== TO DO ==
Beneath this instruction is a listing. Transcribe from it only the stretch from the line with "true m e =>" through the line with "f_add := PrimFloat.add;", both end lines included, exactly as written.
START DATA TO EXAMINE
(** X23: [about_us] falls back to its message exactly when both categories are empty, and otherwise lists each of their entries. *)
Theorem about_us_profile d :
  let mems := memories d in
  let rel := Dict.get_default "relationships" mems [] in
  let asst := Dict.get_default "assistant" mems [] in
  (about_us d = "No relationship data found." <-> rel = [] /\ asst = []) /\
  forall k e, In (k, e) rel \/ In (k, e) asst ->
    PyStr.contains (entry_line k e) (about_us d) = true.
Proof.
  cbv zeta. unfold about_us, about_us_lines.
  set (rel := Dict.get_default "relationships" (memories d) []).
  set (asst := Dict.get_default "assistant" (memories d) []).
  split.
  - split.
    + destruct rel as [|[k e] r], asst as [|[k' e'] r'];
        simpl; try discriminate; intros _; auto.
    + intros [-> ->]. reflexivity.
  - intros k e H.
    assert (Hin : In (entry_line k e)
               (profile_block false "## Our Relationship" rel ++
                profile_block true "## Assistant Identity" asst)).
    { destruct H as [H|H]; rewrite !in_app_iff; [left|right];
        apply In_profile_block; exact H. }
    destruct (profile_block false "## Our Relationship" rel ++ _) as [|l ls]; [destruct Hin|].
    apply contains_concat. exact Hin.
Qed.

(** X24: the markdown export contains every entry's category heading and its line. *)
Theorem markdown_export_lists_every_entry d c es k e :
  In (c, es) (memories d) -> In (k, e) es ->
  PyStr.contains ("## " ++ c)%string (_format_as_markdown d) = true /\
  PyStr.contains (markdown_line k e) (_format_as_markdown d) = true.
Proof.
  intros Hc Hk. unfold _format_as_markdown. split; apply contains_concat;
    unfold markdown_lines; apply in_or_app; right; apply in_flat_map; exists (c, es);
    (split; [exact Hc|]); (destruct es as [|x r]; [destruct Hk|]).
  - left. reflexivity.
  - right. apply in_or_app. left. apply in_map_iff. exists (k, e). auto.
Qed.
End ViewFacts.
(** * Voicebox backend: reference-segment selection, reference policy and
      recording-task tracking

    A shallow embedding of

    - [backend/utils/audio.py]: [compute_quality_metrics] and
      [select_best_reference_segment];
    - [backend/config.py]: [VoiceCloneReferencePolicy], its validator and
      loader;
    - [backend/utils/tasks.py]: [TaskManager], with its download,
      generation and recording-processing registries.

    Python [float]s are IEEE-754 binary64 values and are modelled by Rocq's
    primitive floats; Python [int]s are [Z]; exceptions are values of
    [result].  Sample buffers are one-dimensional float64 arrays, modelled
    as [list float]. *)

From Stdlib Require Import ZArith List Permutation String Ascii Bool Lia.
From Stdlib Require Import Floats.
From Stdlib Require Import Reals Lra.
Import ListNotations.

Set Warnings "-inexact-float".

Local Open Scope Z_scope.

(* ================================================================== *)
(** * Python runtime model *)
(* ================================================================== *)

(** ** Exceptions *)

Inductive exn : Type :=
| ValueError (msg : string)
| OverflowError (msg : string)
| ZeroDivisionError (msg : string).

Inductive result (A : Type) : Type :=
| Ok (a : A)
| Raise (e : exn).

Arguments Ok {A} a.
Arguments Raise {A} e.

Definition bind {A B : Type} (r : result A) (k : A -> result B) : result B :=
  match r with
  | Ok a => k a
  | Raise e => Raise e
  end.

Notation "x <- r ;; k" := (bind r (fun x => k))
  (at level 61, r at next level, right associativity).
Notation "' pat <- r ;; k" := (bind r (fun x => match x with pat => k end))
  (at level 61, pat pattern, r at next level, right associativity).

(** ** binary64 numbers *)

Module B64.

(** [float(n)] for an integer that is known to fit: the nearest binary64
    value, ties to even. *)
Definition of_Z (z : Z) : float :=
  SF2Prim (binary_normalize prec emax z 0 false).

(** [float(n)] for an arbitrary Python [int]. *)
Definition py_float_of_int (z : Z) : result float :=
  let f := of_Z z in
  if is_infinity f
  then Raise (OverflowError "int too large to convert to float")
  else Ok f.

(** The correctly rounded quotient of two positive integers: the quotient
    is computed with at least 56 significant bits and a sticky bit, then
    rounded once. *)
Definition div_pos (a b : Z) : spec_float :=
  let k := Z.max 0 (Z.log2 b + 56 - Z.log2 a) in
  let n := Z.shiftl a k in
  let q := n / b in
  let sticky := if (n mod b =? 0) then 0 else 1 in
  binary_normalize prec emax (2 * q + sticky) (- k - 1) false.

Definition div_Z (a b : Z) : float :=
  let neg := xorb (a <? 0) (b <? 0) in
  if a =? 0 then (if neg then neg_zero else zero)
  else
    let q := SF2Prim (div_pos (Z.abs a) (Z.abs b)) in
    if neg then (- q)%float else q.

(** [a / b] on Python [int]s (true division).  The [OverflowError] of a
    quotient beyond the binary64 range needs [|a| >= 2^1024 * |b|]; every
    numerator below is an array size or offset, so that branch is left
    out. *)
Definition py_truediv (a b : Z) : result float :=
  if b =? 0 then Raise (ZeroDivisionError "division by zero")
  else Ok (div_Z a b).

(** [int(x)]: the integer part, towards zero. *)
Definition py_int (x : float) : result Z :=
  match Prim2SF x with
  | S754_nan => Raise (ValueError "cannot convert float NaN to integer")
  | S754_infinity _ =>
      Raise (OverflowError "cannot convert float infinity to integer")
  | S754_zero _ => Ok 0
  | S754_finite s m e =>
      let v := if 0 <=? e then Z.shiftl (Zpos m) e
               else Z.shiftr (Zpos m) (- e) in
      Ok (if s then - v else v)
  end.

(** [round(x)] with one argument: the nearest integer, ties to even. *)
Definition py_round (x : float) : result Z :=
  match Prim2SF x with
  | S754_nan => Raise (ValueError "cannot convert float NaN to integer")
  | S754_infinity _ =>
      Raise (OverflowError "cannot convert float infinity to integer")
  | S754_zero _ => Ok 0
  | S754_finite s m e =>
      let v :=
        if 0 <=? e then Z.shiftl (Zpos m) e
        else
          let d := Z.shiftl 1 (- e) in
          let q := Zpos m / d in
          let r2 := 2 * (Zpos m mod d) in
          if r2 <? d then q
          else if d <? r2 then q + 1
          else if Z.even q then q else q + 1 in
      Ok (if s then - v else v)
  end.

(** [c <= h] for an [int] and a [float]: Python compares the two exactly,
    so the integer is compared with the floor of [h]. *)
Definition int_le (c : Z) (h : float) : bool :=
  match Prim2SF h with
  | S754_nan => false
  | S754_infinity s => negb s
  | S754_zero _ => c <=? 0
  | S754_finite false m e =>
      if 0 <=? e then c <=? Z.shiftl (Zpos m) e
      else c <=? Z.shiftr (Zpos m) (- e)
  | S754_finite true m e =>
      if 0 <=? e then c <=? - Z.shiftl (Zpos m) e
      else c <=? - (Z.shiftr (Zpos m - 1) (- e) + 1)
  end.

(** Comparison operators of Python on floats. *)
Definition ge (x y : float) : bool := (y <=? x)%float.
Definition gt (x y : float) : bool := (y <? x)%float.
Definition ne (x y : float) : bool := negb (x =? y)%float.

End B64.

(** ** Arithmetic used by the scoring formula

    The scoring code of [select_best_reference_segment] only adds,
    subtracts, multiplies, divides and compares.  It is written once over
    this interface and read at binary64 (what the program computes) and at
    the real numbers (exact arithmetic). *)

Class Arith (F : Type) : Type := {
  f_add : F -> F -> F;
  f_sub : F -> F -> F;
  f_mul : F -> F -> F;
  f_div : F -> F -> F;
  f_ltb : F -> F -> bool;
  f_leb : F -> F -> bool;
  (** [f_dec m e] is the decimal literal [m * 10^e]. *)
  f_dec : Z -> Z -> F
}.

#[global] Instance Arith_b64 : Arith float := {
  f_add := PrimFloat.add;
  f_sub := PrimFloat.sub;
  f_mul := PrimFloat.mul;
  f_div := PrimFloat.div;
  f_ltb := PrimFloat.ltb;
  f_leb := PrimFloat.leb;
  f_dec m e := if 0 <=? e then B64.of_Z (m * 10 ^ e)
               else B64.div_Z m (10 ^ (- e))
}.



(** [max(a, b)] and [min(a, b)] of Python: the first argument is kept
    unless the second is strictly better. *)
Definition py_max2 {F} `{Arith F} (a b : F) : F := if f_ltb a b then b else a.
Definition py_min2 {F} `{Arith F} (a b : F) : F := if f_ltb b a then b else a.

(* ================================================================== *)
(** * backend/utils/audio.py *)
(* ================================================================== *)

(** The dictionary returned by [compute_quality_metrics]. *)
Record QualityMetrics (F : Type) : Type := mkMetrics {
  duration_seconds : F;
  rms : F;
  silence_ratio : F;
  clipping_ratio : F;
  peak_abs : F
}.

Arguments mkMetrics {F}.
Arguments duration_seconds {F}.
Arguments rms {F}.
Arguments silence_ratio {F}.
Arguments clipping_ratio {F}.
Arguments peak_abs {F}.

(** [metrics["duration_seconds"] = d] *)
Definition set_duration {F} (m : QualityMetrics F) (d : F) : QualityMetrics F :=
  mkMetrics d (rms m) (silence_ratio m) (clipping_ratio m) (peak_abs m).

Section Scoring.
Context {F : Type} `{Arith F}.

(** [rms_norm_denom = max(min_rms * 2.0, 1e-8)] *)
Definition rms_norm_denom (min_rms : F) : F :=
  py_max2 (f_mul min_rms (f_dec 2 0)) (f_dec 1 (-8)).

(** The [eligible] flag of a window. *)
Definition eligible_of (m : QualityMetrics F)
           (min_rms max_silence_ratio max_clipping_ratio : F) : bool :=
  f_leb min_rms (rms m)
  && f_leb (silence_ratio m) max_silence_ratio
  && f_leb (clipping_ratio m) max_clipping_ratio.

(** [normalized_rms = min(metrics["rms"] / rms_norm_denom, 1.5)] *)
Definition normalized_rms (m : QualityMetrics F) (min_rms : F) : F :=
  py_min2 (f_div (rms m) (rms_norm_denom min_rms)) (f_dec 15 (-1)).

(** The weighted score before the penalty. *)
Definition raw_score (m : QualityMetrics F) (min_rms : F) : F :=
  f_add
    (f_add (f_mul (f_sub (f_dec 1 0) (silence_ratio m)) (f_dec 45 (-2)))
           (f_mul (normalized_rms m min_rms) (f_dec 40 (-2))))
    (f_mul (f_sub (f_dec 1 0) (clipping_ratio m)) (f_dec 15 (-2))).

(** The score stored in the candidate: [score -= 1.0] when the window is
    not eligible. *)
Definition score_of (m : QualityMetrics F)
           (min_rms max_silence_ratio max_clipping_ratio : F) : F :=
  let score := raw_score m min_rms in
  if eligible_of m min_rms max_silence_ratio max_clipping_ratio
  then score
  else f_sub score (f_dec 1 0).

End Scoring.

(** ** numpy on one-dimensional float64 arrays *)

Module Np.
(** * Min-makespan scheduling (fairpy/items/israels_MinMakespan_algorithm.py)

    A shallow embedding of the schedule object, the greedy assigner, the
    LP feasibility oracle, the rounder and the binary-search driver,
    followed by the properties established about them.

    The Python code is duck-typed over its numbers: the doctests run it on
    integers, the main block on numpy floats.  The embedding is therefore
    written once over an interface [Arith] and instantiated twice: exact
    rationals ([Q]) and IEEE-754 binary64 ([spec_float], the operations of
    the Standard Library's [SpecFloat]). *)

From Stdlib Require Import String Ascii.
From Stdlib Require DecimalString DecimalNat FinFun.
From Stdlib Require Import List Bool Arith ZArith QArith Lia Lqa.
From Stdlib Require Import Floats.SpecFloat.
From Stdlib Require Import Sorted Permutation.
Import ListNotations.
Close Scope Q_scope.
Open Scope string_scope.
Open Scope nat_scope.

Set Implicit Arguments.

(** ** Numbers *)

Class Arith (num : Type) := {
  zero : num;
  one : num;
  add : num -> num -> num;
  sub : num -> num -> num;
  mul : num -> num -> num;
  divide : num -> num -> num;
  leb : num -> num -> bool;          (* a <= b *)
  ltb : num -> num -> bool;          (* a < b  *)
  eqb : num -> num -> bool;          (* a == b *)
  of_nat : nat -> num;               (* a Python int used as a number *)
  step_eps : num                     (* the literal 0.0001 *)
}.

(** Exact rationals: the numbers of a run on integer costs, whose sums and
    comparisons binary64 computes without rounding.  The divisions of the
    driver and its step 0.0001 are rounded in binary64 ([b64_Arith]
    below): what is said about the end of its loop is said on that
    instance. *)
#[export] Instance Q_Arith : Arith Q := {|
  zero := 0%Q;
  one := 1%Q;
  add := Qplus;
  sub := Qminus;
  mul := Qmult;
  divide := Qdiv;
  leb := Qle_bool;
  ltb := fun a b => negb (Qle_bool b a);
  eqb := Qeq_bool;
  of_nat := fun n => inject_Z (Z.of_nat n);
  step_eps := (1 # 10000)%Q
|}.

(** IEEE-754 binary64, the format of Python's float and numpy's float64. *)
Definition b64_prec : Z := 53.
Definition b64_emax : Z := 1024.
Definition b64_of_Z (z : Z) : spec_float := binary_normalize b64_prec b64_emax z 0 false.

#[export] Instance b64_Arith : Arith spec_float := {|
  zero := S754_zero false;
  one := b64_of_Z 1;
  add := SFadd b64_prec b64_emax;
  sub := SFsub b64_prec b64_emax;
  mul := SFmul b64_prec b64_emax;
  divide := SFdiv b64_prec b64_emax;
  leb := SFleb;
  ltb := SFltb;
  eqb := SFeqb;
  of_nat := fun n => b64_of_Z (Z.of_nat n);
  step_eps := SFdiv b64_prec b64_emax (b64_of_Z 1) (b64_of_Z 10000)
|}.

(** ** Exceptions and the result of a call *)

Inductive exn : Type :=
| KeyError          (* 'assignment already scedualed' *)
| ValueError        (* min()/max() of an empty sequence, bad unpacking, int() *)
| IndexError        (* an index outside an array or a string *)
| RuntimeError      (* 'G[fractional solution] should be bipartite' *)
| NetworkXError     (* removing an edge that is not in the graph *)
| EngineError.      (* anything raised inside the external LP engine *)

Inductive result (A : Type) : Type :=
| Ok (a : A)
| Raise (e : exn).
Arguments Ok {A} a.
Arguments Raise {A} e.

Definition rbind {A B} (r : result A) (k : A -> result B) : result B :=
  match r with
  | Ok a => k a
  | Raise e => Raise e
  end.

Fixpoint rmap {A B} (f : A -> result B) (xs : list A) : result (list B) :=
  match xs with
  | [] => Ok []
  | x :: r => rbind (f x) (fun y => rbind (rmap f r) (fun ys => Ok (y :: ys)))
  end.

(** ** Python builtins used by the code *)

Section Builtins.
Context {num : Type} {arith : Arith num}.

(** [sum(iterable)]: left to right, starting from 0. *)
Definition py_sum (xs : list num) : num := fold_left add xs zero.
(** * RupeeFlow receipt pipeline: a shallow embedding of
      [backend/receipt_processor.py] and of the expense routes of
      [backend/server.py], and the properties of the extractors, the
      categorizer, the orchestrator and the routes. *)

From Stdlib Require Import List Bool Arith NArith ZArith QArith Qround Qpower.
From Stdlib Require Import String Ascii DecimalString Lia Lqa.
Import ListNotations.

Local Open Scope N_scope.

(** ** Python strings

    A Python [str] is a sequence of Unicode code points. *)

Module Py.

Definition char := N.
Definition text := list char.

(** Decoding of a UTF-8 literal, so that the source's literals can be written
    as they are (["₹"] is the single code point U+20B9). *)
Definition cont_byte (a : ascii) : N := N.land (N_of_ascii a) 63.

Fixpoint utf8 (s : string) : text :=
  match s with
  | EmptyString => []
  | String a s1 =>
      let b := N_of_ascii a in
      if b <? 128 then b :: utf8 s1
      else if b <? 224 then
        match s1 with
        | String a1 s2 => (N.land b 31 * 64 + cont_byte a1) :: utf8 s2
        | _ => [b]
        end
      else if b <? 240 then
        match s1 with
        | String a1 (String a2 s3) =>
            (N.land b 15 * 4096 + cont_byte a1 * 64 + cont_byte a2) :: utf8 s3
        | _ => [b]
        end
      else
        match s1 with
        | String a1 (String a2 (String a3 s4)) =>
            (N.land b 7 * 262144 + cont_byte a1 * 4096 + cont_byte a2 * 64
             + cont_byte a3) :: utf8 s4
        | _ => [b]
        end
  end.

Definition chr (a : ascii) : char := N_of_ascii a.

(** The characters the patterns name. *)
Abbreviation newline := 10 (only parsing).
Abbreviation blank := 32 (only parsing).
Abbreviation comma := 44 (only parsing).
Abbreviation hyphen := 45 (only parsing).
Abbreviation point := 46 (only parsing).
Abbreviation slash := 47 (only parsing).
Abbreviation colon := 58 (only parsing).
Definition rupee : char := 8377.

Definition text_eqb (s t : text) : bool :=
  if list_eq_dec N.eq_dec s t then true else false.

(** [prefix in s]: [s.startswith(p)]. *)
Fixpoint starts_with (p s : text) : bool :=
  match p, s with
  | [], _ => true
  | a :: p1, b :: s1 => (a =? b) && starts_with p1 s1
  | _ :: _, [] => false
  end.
END DATA TO EXAMINE
== SOLUTION ==
  | S754_finite true m e =>
      if 0 <=? e then c <=? - Z.shiftl (Zpos m) e
      else c <=? - (Z.shiftr (Zpos m - 1) (- e) + 1)
  end.

(** Comparison operators of Python on floats. *)
Definition ge (x y : float) : bool := (y <=? x)%float.
Definition gt (x y : float) : bool := (y <? x)%float.
Definition ne (x y : float) : bool := negb (x =? y)%float.

End B64.

(** ** Arithmetic used by the scoring formula

    The scoring code of [select_best_reference_segment] only adds,
    subtracts, multiplies, divides and compares.  It is written once over
    this interface and read at binary64 (what the program computes) and at
    the real numbers (exact arithmetic). *)

Class Arith (F : Type) : Type := {
  f_add : F -> F -> F;
  f_sub : F -> F -> F;
  f_mul : F -> F -> F;
  f_div : F -> F -> F;
  f_ltb : F -> F -> bool;
  f_leb : F -> F -> bool;
  (** [f_dec m e] is the decimal literal [m * 10^e]. *)
  f_dec : Z -> Z -> F
}.

#[global] Instance Arith_b64 : Arith float := {
  f_add := PrimFloat.add;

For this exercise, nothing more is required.